Am Anfang stand das Haus ganz alleine da. Inzwischen hat es viele Nachbarn bekommen. Am Anfang war ich froh, auf dem Grundstück irgendwo hinter dem Haus etwas Schatten zu finden. Inzwischen sind die Bäume so hoch, dass man das Haus mit Google Earth kaum noch erkennen kann. Aber jetzt hat es ein taubenblaues Metall-Dach. Doch das hat Google noch nicht erkannt.

Hier lernte ich Latein-Vokabeln, bereitete mich auf mein Diplom-Examen vor, feierte Promotion und Habilitation. Und saß stundenlang an Manuskripten. Bücher, Aufsätze, Kolumnen: Ganz vieles ist hier entstanden. Weit weg von Stress und nur mit einem weißen Blatt Papier oder einem nicht mehr weißen MacBook.

Vom Balkon aus kann ich auf den See schauen. Früher war ich dort wochenlang beim Windsurfen. Einmal einen Sommer lang, der aus drei Monaten bestand. Nicht der Summer of 69, aber so ähnlich.

Unterschiedliche Wetterlagen: klirrende Kälte, dick zugeschneit, Holz holen. Oder schwüle Sommerabende mit tobenden Gewittern, die von West nach Ost über den See ziehen. Auf der Terrasse sitzen: Blitze zählen, Grünen Veltliner trinken. Am Morgen: das Gefühl, langsam aufzuwachen. Klappernde Kaffeetassen aus Gmundner Keramik. Traditionelle Himbeermarmelade. Als ganz kleines Kind habe ich dort gespielt. Dann mit eigenen Kindern gespielt.
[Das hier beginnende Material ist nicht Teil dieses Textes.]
(** ** Signed immediates are two's-complement readings of their low bits *)

Lemma signed_immediate_as_signed value bits :
  1 <= bits <= 64 -> signed_immediate value bits = as_signed bits value.
Proof.
  intros Hb. unfold signed_immediate. apply Z.bits_inj'. intros i Hi.
  rewrite Z.shiftr_spec, !testbit_as_signed by lia.
  destruct (Z.ltb_spec (i + (64 - bits)) 64), (Z.ltb_spec i bits); try lia;
    rewrite testbit_shl_w by lia;
    [destruct (Z.ltb_spec (i + (64 - bits)) 64)|destruct (Z.ltb_spec (64 - 1) 64)]; try lia;
    cbn [andb]; f_equal; lia.
Qed.

(** ** Structure transfers *)

(** A shape describes whole elements: the lanes of a register fill it, a lane
    index is inside the register, at most four registers take part, and the
    post-index step is the bytes transferred. *)
Definition shape_ok (s : SimdMemoryShape) : Prop :=
  elements_per_register s * bytes (shape_element_size s) = vector_bytes s /\
  1 <= register_count s <= 4 /\
  immediate_post_index s = transfer_bytes s /\
  match shape_mode s with
  | Multiple => transfer_bytes s = vector_bytes s * register_count s
  | Lane index =>
      0 <= index < elements_per_register s /\
      transfer_bytes s = bytes (shape_element_size s) * register_count s
  | Replicate => transfer_bytes s = bytes (shape_element_size s) * register_count s
  end.
#[export] Instance shape_ok_dec s : Decision (shape_ok s).
Proof. unfold shape_ok. destruct (shape_mode s); apply _. Defined.

Lemma single_opcode bits : fld bits 13 7 = Z.shiftr (fld bits 12 0xf) 1.
Proof.
  unfold fld. change 7 with (Z.ones 3). change 0xf with (Z.ones 4).
  rewrite !wrap_land by lia. zbits.
Qed.

Lemma single_s bits : bit_set bits 12 = bit_set (fld bits 12 0xf) 0.
Proof.
  rewrite !bit_set_spec by lia. unfold fld. rewrite Z.land_spec, Z.shiftr_spec by lia. simpl.
  by rewrite andb_true_r.
Qed.

(** The operand fields a structure transfer is described by. *)
Lemma structure_operands id bits o :
  FpSimd.operands_of id bits = Ok o ->
  FpSimd.structure_opcode o = fld bits 12 0xf /\ FpSimd.element_size o = fld bits 10 3 /\
  FpSimd.structure_r o = bit_set bits 21 /\ FpSimd.load o = bit_set bits 22 /\
  FpSimd.vector_128 o = bit_set bits 30.
Proof.
  unfold FpSimd.operands_of.
  destruct (FpSimd.then_expect _ (FpSimd.bitwise_operation _)); [|done..].
  destruct (FpSimd.then_expect _ (FpSimd.permute_operation _)); [|done..].
  destruct (FpSimd.then_expect _ (FpSimd.fused_multiply_operation _)); [|done..].
  cbn [mbind res_bind]. intros [= <-]. by cbn.
Qed.

(** Case analysis on two-bit and four-bit fields. *)
Ltac field2_cases x :=
  let H := fresh in
  assert (x = 0 \/ x = 1 \/ x = 2 \/ x = 3) as H by lia;
  repeat destruct H as [H|H]; subst x.
Ltac field4_cases x :=
  let H := fresh in
  assert (x = 0 \/ x = 1 \/ x = 2 \/ x = 3 \/ x = 4 \/ x = 5 \/ x = 6 \/ x = 7 \/ x = 8 \/
          x = 9 \/ x = 10 \/ x = 11 \/ x = 12 \/ x = 13 \/ x = 14 \/ x = 15) as H by lia;
  repeat destruct H as [H|H]; subst x.

Lemma one_of_spec x l : one_of x l = true <-> x ∈ l.
Proof.
  unfold one_of. rewrite existsb_exists. setoid_rewrite Z.eqb_eq.
  rewrite list_elem_of_In. naive_solver.
Qed.

Ltac shape_case :=
  split;
  [split; [intros H; first [discriminate H|eexists; reflexivity]
          |intros [s H]; first [reflexivity|discriminate H]]
  |intros ? [= <-]; apply (bool_decide_unpack _); by vm_compute].

Lemma multiple_shape o op :
  FpSimd.structure_opcode o = op -> 0 <= op < 16 -> 0 <= FpSimd.element_size o < 4 ->
  let shape := simd_multiple_structure_shape o in
  (one_of op [0; 2; 4; 6; 7; 8; 10] = true <-> is_Some shape) /\
  (forall s, shape = Some s -> shape_ok s).
Proof.
  intros Ho Hop Hsz. unfold simd_multiple_structure_shape. rewrite Ho. clear Ho.
  remember (FpSimd.element_size o) as sz eqn:E. clear E.
  destruct (FpSimd.vector_128 o); field4_cases op; field2_cases sz; shape_case.
Qed.

Lemma single_shape o op l :
  FpSimd.structure_opcode o = op -> FpSimd.load o = l -> 0 <= op < 16 ->
  0 <= FpSimd.element_size o < 4 ->
  let shape := simd_single_structure_shape o in
  let opcode := Z.shiftr op 1 in
  (one_of opcode [0; 1] ||
   (one_of opcode [2; 3] && (Z.land (FpSimd.element_size o) 1 =? 0)) ||
   (one_of opcode [4; 5] && ((FpSimd.element_size o =? 0) ||
      ((FpSimd.element_size o =? 1) && negb (bit_set op 0)))) ||
   (one_of opcode [6; 7] && l) = true <-> is_Some shape) /\
  (forall s, shape = Some s -> shape_ok s).
Proof.
  intros Ho Hl Hop Hsz. unfold simd_single_structure_shape, single_structure_element.
  rewrite Ho, Hl. clear Ho Hl.
  remember (FpSimd.element_size o) as sz eqn:E. clear E.
  destruct (FpSimd.vector_128 o), (FpSimd.structure_r o), l;
    field4_cases op; field2_cases sz; shape_case.
Qed.

Lemma single_allocated bits :
  let opcode := fld bits 13 7 in
  let size := fld bits 10 3 in
  validate_a64_simd_single_structure bits = Some Allocated <->
  one_of opcode [0; 1] ||
   (one_of opcode [2; 3] && (Z.land size 1 =? 0)) ||
   (one_of opcode [4; 5] && ((size =? 0) || ((size =? 1) && negb (bit_set bits 12)))) ||
   (one_of opcode [6; 7] && bit_set bits 22) = true.
Proof.
  cbv zeta. unfold validate_a64_simd_single_structure.
  pose proof (fld_bound bits 13 3 ltac:(lia)) as B. change (Z.ones 3) with 7 in B.
  remember (fld bits 13 7) as op eqn:E. clear E.
  assert (op = 0 \/ op = 1 \/ op = 2 \/ op = 3 \/ op = 4 \/ op = 5 \/ op = 6 \/ op = 7) as Hop by lia.
  destruct (Z.land (fld bits 10 3) 1 =? 0), (fld bits 10 3 =? 0), (fld bits 10 3 =? 1),
    (bit_set bits 12), (bit_set bits 22);
    repeat destruct Hop as [->|Hop]; subst; cbn; done.
Qed.

(** Shapes and allocation. *)
Lemma structure_shape_allocated id bits o :
  one_of id [0x4c; 0x4d; 0x62; 0x63] = true -> FpSimd.operands_of id bits = Ok o ->
  let shape := if one_of id [0x4c; 0x4d] then simd_multiple_structure_shape o
               else simd_single_structure_shape o in
  (validate id bits = Some Allocated <-> is_Some shape) /\
  (forall s, shape = Some s -> shape_ok s).
Proof.
  intros Hid (Hop & Hsz & _ & Hl & _)%structure_operands.
  pose proof (fld_bound bits 12 4 ltac:(lia)) as Bop.
  pose proof (fld_bound bits 10 2 ltac:(lia)) as Bsz.
  change (Z.ones 4) with 0xf in Bop. change (Z.ones 2) with 3 in Bsz. rewrite <- Hsz in Bsz.
  destruct (multiple_shape o _ Hop Bop Bsz) as [Hm1 Hm2].
  destruct (single_shape o _ _ Hop Hl Bop Bsz) as [Hs1 Hs2].
  cbv zeta. destruct (one_of id [0x4c; 0x4d]) eqn:Hc.
  - split; [|done]. rewrite <- Hm1.
    assert (validate id bits = Some (if one_of (fld bits 12 0xf) [0; 2; 4; 6; 7; 8; 10]
      then Allocated else Unallocated "unallocated Advanced SIMD multiple-structures opcode")) as ->.
    { apply one_of_spec in Hc. by apply elem_of_cons in Hc as [->| ->%list_elem_of_singleton]. }
    by destruct (one_of (fld bits 12 0xf) _).
  - split; [|done]. rewrite <- Hs1. rewrite <- single_opcode, <- single_s, Hsz.
    rewrite <- single_allocated.
    assert (id = 0x62 \/ id = 0x63) as [-> | ->]; [|done..].
    apply one_of_spec in Hid. rewrite !elem_of_cons in Hid.
    destruct Hid as [->|[->|[->|[->|?%elem_of_nil]]]]; try discriminate Hc; auto. done.
Qed.

(** The two decode stages agree on Advanced SIMD structure transfers: an
    encoding of the multiple-structure or single-structure classes is allocated
    exactly when the engines derive a transfer shape from its operands, and
    every shape so derived is coherent: its elements tile the vector, a lane
    index is inside the register, one to four registers take part and the
    post-index step is the number of bytes transferred. *)
Theorem structure_shapes_match_allocation id bits o :
  one_of id [0x4c; 0x4d; 0x62; 0x63] = true -> FpSimd.operands_of id bits = Ok o ->
  let shape := if one_of id [0x4c; 0x4d] then simd_multiple_structure_shape o
               else simd_single_structure_shape o in
  (validate id bits = Some Allocated <-> is_Some shape) /\
  (forall s, shape = Some s -> shape_ok s).
Proof. intros. by apply structure_shape_allocated. Qed.

Lemma structure_shapes_match_allocation_witness :
  validate 0x62 0x4d40_8400 = Some Allocated <->
  is_Some (o ← res_ok (FpSimd.operands_of 0x62 0x4d40_8400); simd_single_structure_shape o).
Proof.
  destruct (FpSimd.operands_of 0x62 0x4d40_8400) as [o|e|] eqn:E; [|discriminate E..].
  exact (proj1 (structure_shapes_match_allocation 0x62 0x4d40_8400 o eq_refl E)).
Defined.
(** The larger-scale operand [big] dominates the jammed [small]. *)
Lemma jam_dominated big small d :
  0 < big -> 0 <= small < 2 ^ (2 * fraction_bits f + 2) -> 2 ^ 128 <= big * 2 ^ d -> 0 <= d ->
  big < 2 ^ 106 ->
  let j := shift_right_jam (8 * small) d in
  jams (8 * small) d j /\ 0 <= j < 8 * big /\
  (2 ^ fraction_bits f <= big -> big < 2 ^ (fraction_bits f + 1) -> 2 ^ (fraction_bits f + 2) <= 8 * big - j).
Proof.
  intros Hb Hs Hbig Hd Hb106 j. pose proof (format_dims f Hf).
  assert (small < 2 ^ 106) by (pose proof (pow2_le (2 * fraction_bits f + 2) 106); lia).
  assert (8 * 2 ^ 106 < 2 ^ 128) by (vm_compute; done). pose proof (pow2_pos d Hd) as Hpd.
  assert (jams (8 * small) d j) as Hj by (apply shift_right_jam_spec; lia). split; [done|].
  assert (0 <= j) as Hj0.
  { destruct Hj as [E|[Ho Hjb]]; [nia|]. assert (j <> 0) by (by intros ->). nia. }
  assert (j < 8 * big) as Hjb.
  { destruct Hj as [E|[Ho Hjb]]; [nia|]. assert (j - 1 < 8 * big) by nia.
    destruct (Z.eq_dec j (8 * big)) as [E|]; [|lia]. rewrite E, Z.odd_mul in Ho. done. }
  split; [lia|]. intros Hlo Hhi.
  replace (2 ^ (fraction_bits f + 2)) with (4 * 2 ^ fraction_bits f) by (rewrite Z.pow_add_r by lia; change (2 ^ 2) with 4; lia).
  pose proof (fraction_pow_pos f Hf). assert (j - 1 < 2 ^ fraction_bits f); [|lia].
  destruct (Z.lt_ge_cases (j - 1) (2 ^ fraction_bits f)) as [|Hge]; [done|exfalso].
  assert (2 ^ fraction_bits f * 2 ^ d < 8 * 2 ^ (2 * fraction_bits f + 2)).
  { apply Z.le_lt_trans with ((j - 1) * 2 ^ d); [apply Z.mul_le_mono_nonneg_r; lia|].
    destruct Hj as [E|[Ho Hjb']]; lia. }
  assert (8 * 2 ^ (2 * fraction_bits f + 2) = 2 ^ fraction_bits f * 2 ^ (fraction_bits f + 5)) as Ep.
  { change 8 with (2 ^ 3). rewrite <- !Z.pow_add_r by lia. f_equal. lia. }
  assert (2 ^ d < 2 ^ (fraction_bits f + 5)) by nia.
  assert (2 ^ (fraction_bits f + 1) * 2 ^ (fraction_bits f + 5) <= 2 ^ 110) by (rewrite <- Z.pow_add_r by lia; apply pow2_le; lia).
  assert (2 ^ 110 < 2 ^ 128) by (vm_compute; done). nia.
Qed.

Lemma powers_apart : 2 ^ 53 < 2 ^ 106 /\ 16 * 2 ^ 106 < 2 ^ 127 /\ 2 ^ 127 < 2 ^ 128.
Proof. vm_compute. done. Qed.

Lemma small_fits v : 0 <= v < 2 ^ 106 -> shift_fits_u128 v 0 = true.
Proof.
  intros Hv. pose proof powers_apart. pose proof (shift_fits_spec v 0 ltac:(lia) ltac:(lia)) as Hs.
  destruct (shift_fits_u128 v 0); [done|]. change (2 ^ 0) with 1 in Hs. lia.
Qed.

(** The addend has the larger scale. *)
Lemma align_jammed_addend : ep <= ez -> shift_fits_u128 z (ez - ep) = false ->
  aligned (shift_right_jam (8 * p) (ez - ep)) (8 * z) (ez - 3).
Proof.
  intros Hle Hfit. pose proof product_106 as H106. pose proof addend_53 as H53. pose proof powers_apart as (? & ? & ?).
  pose proof (shift_fits_spec z (ez - ep) ltac:(lia) ltac:(lia)) as Sz. rewrite Hfit in Sz. destruct Sz as [Hzp Hzb].
  destruct (jam_dominated z p (ez - ep)) as (Hj & Hjb & Hjw); [done|lia|done|lia|lia|].
  set (j := shift_right_jam (8 * p) (ez - ep)) in *.
  assert (pw = p /\ zw = z * 2 ^ (ez - ep)) as [Epw Ezw].
  { rewrite (Z.min_l ep ez) by lia. rewrite Z.sub_diag. change (2 ^ 0) with 1. lia. }
  assert (forall m, 8 * z - j <= m -> fraction_bits f + 2 <= Z.log2 m \/ ez - 3 + unit_shift f <= -2) as Hwide.
  { intros m Hm. destruct Hzn as [->|Hzn']; [right; lia|left]. apply wide_sum. specialize (Hjw Hzn' ltac:(lia)). lia. }
  assert (Z.even (8 * z) = true) as He by (rewrite Z.even_mul; done).
  assert (forall m negative w, 0 < m < 2 ^ 127 -> jams (8 * w) (ez - ep) m -> 8 * z - j <= m ->
    packs_exact m (ez - 3) negative w) as Hpack.
  { intros m negative w Hm Hjm Hge. apply (packs_jammed _ _ (ez - ep)); [lia|lia|done|done|by apply Hwide]. }
  split; rewrite ?Epw, ?Ezw.
  - intros _. split; [lia|]. intros negative. apply Hpack; [lia| |lia]. rewrite (Z.add_comm j).
    replace (8 * (p + z * 2 ^ (ez - ep))) with (8 * z * 2 ^ (ez - ep) + 8 * p) by lia. by apply jams_add.
  - lia.
  - intros _ negative. apply Hpack; [lia| |lia].
    replace (8 * (z * 2 ^ (ez - ep) - p)) with (8 * z * 2 ^ (ez - ep) - 8 * p) by lia. by apply jams_sub.
  - lia.
Qed.

(** The product has the larger scale: the addend is below one unit of it. *)
Lemma align_jammed_product : ez < ep -> shift_fits_u128 p (ep - ez) = false ->
  aligned (8 * p) (shift_right_jam (8 * z) (ep - ez)) (ep - 3).
Proof.
  intros Hlt Hfit. pose proof product_106 as H106. pose proof addend_53 as H53. pose proof powers_apart as (? & ? & ?).
  pose proof (format_dims f Hf) as Hdims.
  assert (2 ^ (fraction_bits f + 1) <= 2 ^ (2 * fraction_bits f + 2)) by (apply pow2_le; lia).
  pose proof (shift_fits_spec p (ep - ez) ltac:(lia) ltac:(lia)) as Sp. rewrite Hfit in Sp. destruct Sp as [Hpp Hpb].
  destruct (jam_dominated p z (ep - ez)) as (Hj & Hjb & _); [done|lia|done|lia|lia|].
  set (j := shift_right_jam (8 * z) (ep - ez)) in *.
  assert (pw = p * 2 ^ (ep - ez) /\ zw = z) as [Epw Ezw].
  { rewrite (Z.min_r ep ez) by lia. rewrite Z.sub_diag. change (2 ^ 0) with 1. lia. }
  assert (j <= 2 ^ (fraction_bits f + 2)) as Hjs.
  { pose proof (pow2_pos (ep - ez) ltac:(lia)). assert (2 ^ (fraction_bits f + 2) = 2 * 2 ^ (fraction_bits f + 1)) as ->.
    { rewrite <- Z.pow_succ_r by lia. f_equal. lia. }
    pose proof (pow2_pos (fraction_bits f + 1) ltac:(lia)).
    assert (16 <= 2 ^ (ep - ez)).
    { destruct (Z.le_gt_cases 4 (ep - ez)) as [Hd4|Hd4];
        [change 16 with (2 ^ 4); apply pow2_le; lia|exfalso].
      pose proof (pow2_le (ep - ez) 4 ltac:(lia)) as Hd16. change (2 ^ 4) with 16 in Hd16.
      assert (p * 2 ^ (ep - ez) <= p * 16) by (apply Z.mul_le_mono_nonneg_l; lia). lia. }
    destruct Hj as [E|[Ho Hjb']]; nia. }
  assert (forall m, 8 * p - j <= m -> fraction_bits f + 2 <= Z.log2 m) as Hwide.
  { intros m Hm. apply wide_sum. destruct Hpn as [|[|Hpn']]; [lia|lia|].
    assert (8 * 2 ^ fraction_bits f = 2 * 2 ^ (fraction_bits f + 2)); [|lia].
    rewrite Z.pow_add_r by lia. change (2 ^ 2) with 4. lia. }
  assert (Z.even (8 * p) = true) as He by (rewrite Z.even_mul; done).
  assert (forall m negative w, 0 < m < 2 ^ 127 -> jams (8 * w) (ep - ez) m -> 8 * p - j <= m ->
    packs_exact m (ep - 3) negative w) as Hpack.
  { intros m negative w Hm Hjm Hge. apply (packs_jammed _ _ (ep - ez)); [lia|lia|done|done|left; by apply Hwide]. }
  split; rewrite ?Epw, ?Ezw.
  - intros _. split; [lia|]. intros negative. apply Hpack; [lia| |lia].
    replace (8 * (p * 2 ^ (ep - ez) + z)) with (8 * p * 2 ^ (ep - ez) + 8 * z) by lia. by apply jams_add.
  - intros _ negative. apply Hpack; [lia| |lia].
    replace (8 * (p * 2 ^ (ep - ez) - z)) with (8 * p * 2 ^ (ep - ez) - 8 * z) by lia. by apply jams_sub.
  - lia.
  - lia.
Qed.
(** Below the fraction, the discarded bits round the magnitude. *)
Lemma integral_magnitude : n <> 0 -> df_exponent_field dec - exponent_bias f < fraction_bits f ->
  round_integral_magnitude (df_significand dec) shift (df_sign dec) mode = Ok (M, negb (n mod d =? 0)) /\
  0 <= M < 2 ^ (fraction_bits f + 1).
Proof.
  intros Hn He. pose proof (finite_decodes f Hf bits Hfin) as Hd. pose proof (format_dims f Hf) as Hdim.
  destruct (significand_range f Hf bits _ Hd) as [Hr _]. pose proof (field_nonneg f Hf bits _ Hd) as Hfield.
  pose proof (decoded_units f Hf bits _ Hd) as Eu. pose proof (dec_scale _ _ _ Hd) as Hsc.
  pose proof (fraction_pow_pos f Hf). pose proof (fraction_pow_succ f Hf) as Hsucc.
  pose proof (pow2_le (fraction_bits f + 1) 64). pose proof (unit_shift_nonneg f Hf) as HU. pose proof (pow2_pos _ HU).
  rewrite (decoded_sign f _ bits Hd). pose proof (round_mode_not_odd operation fpcr) as Hodd.
  assert (127 <= exponent_bias f) by (destruct Hf as [? ? _ _ ->]; pose proof (pow2_le 7 (exponent_bits f - 1)); lia).
  assert (0 <= n) as Hn0 by (apply units_nonneg; [done|apply (magnitude_bounds f Hf)]).
  assert (0 < df_significand dec) by (destruct (Z.eq_dec (df_significand dec) 0) as [E|]; [rewrite E in Eu|]; lia).
  assert (0 <= M <= n / d + 1) as Hb by (unfold integral; pose proof (Z.div_pos n d); destruct (_ && _); simpl; lia).
  assert (n / d < 2 ^ fraction_bits f) as Hq.
  { apply Z.div_lt_upper_bound; [done|]. rewrite Eu.
    apply Z.lt_le_trans with (2 ^ (fraction_bits f + 1) * 2 ^ (df_scale dec + unit_shift f)).
    - apply Z.mul_lt_mono_pos_r; [apply pow2_pos; lia|lia].
    - rewrite <- !Z.pow_add_r by lia. apply pow2_le. unfold unit_shift in *. lia. }
  split; [|lia]. destruct (Z.lt_ge_cases shift 64) as [Hnear|Hfar].
  - rewrite round_integral_near by (done || lia).
    replace n with (df_significand dec * 2 ^ (df_scale dec + unit_shift f)).
    replace d with (2 ^ shift * 2 ^ (df_scale dec + unit_shift f)).
    2:{ rewrite <- Z.pow_add_r by lia. f_equal. unfold unit_shift in *. lia. }
    destruct (integral_scale mode negative (df_significand dec) (2 ^ shift) (2 ^ (df_scale dec + unit_shift f))) as [-> ->];
      [apply pow2_pos; lia..|done].
  - destruct (round_integral_far (df_significand dec) shift negative mode n d) as [-> ->]; try done; [lia|].
    rewrite Eu. apply Z.lt_le_trans with (2 * (2 ^ (fraction_bits f + 1) * 2 ^ (df_scale dec + unit_shift f))).
    + apply Z.mul_lt_mono_pos_l; [done|]. apply Z.mul_lt_mono_pos_r; [apply pow2_pos; lia|lia].
    + rewrite <- Z.pow_add_r, <- Z.pow_succ_r by lia. apply pow2_le. unfold unit_shift in *. lia.
Qed.

(** FRINT: the operand rounded to an integer in the operation's mode, with the
    operand's sign; only FRINTX reports inexactness. *)
Lemma float_round_finite : exists y,
  exact_scalar_float_round bits precision operation fpcr =
    Ok (mkExact y (set_inexact (reports_inexact operation && negb (n mod d =? 0)) FpStatus_default)) /\
  is_integral M y.
Proof.
  pose proof (finite_decodes f Hf bits Hfin) as Hd. pose proof (pow2_pos _ (unit_shift_nonneg f Hf)) as HdU.
  unfold exact_scalar_float_round. rewrite Hp. cbn [mbind res_bind]. rewrite Hfmt. cbn [mbind res_bind].
  destruct (finite_not_special f Hf _ bits Hd (proj2 Hfin)) as [-> ->]. cbn [orb].
  rewrite (decoded_zero_units f Hf _ bits Hd), (dec_bits _ _ _ Hd).
  assert (forall q, n = q * d -> exists y,
    Ok (mkExact bits FpStatus_default) = (Ok (mkExact y (set_inexact (reports_inexact operation && negb (n mod d =? 0)) FpStatus_default)) : fp ExactFpOutcome) /\
    is_integral M y) as Hsame.
  { intros q E. destruct (integral_exact mode negative q d HdU) as [Ei Em]. exists bits. rewrite E, Ei, Em.
    split; [by rewrite andb_false_r|by apply operand_integral]. }
  destruct (Z.eqb_spec n 0) as [Hz|Hz]; [by apply (Hsame 0)|].
  pose proof (subnormal_flushes f Hf (from_fpcr fpcr) _ bits Hd) as Hsub. cbn [from_fpcr flush_to_zero] in Hsub.
  rewrite Hsub, Hflush. cbv zeta.
  destruct (Z.leb_spec (fraction_bits f) (df_exponent_field dec - exponent_bias f)) as [Hbig|Hsmall].
  - pose proof (dec_scale _ _ _ Hd) as Hsc. pose proof (field_nonneg f Hf bits _ Hd). unfold unit_shift in Hsc.
    pose proof (unit_shift_nonneg f Hf). pose proof (format_dims f Hf).
    assert (0 < exponent_bias f) by (destruct Hf as [? ? _ _ ->]; pose proof (pow2_le 2 (exponent_bits f - 1)); lia).
    apply (Hsame (df_significand dec * 2 ^ df_scale dec)).
    rewrite (decoded_units f Hf bits _ Hd), Z.pow_add_r by lia. lia.
  - destruct (integral_magnitude Hz Hsmall) as [Em HM]. destruct (integral_bits M HM) as (y & Ey & Hy).
    exists y. split; [|done]. revert Em Ey. rewrite (dec_bits _ _ _ Hd). unfold round_mode.
    destruct operation; intros -> Ey; cbn [mbind res_bind]; rewrite Ey; reflexivity.
Qed.
End Integral.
Jeden Sommer. Viele Ostern. Einige Pfingsten. Manche Winter. Immer dieser Ort. Einen Ort mit Worten zu beschreiben, ist wie Farbe in Schwarz-Weiß zu beschreiben. Es geht nicht.

Endlos schöne Sommertage. Routinen, die in einem halben Jahrhundert erlernt wurden. Sozial konstruierte Realität jenseits der realen Hektik der Welt. Gefühle? Natürlich Entspannung, Geborgenheit, Ausgelassenheit – aber auch Konzentration, Energie und Gestaltungswille.

Und Natur. Die ewig weitergeht. Auch noch in vielen Generationen. Irgendwie. Aber definitiv!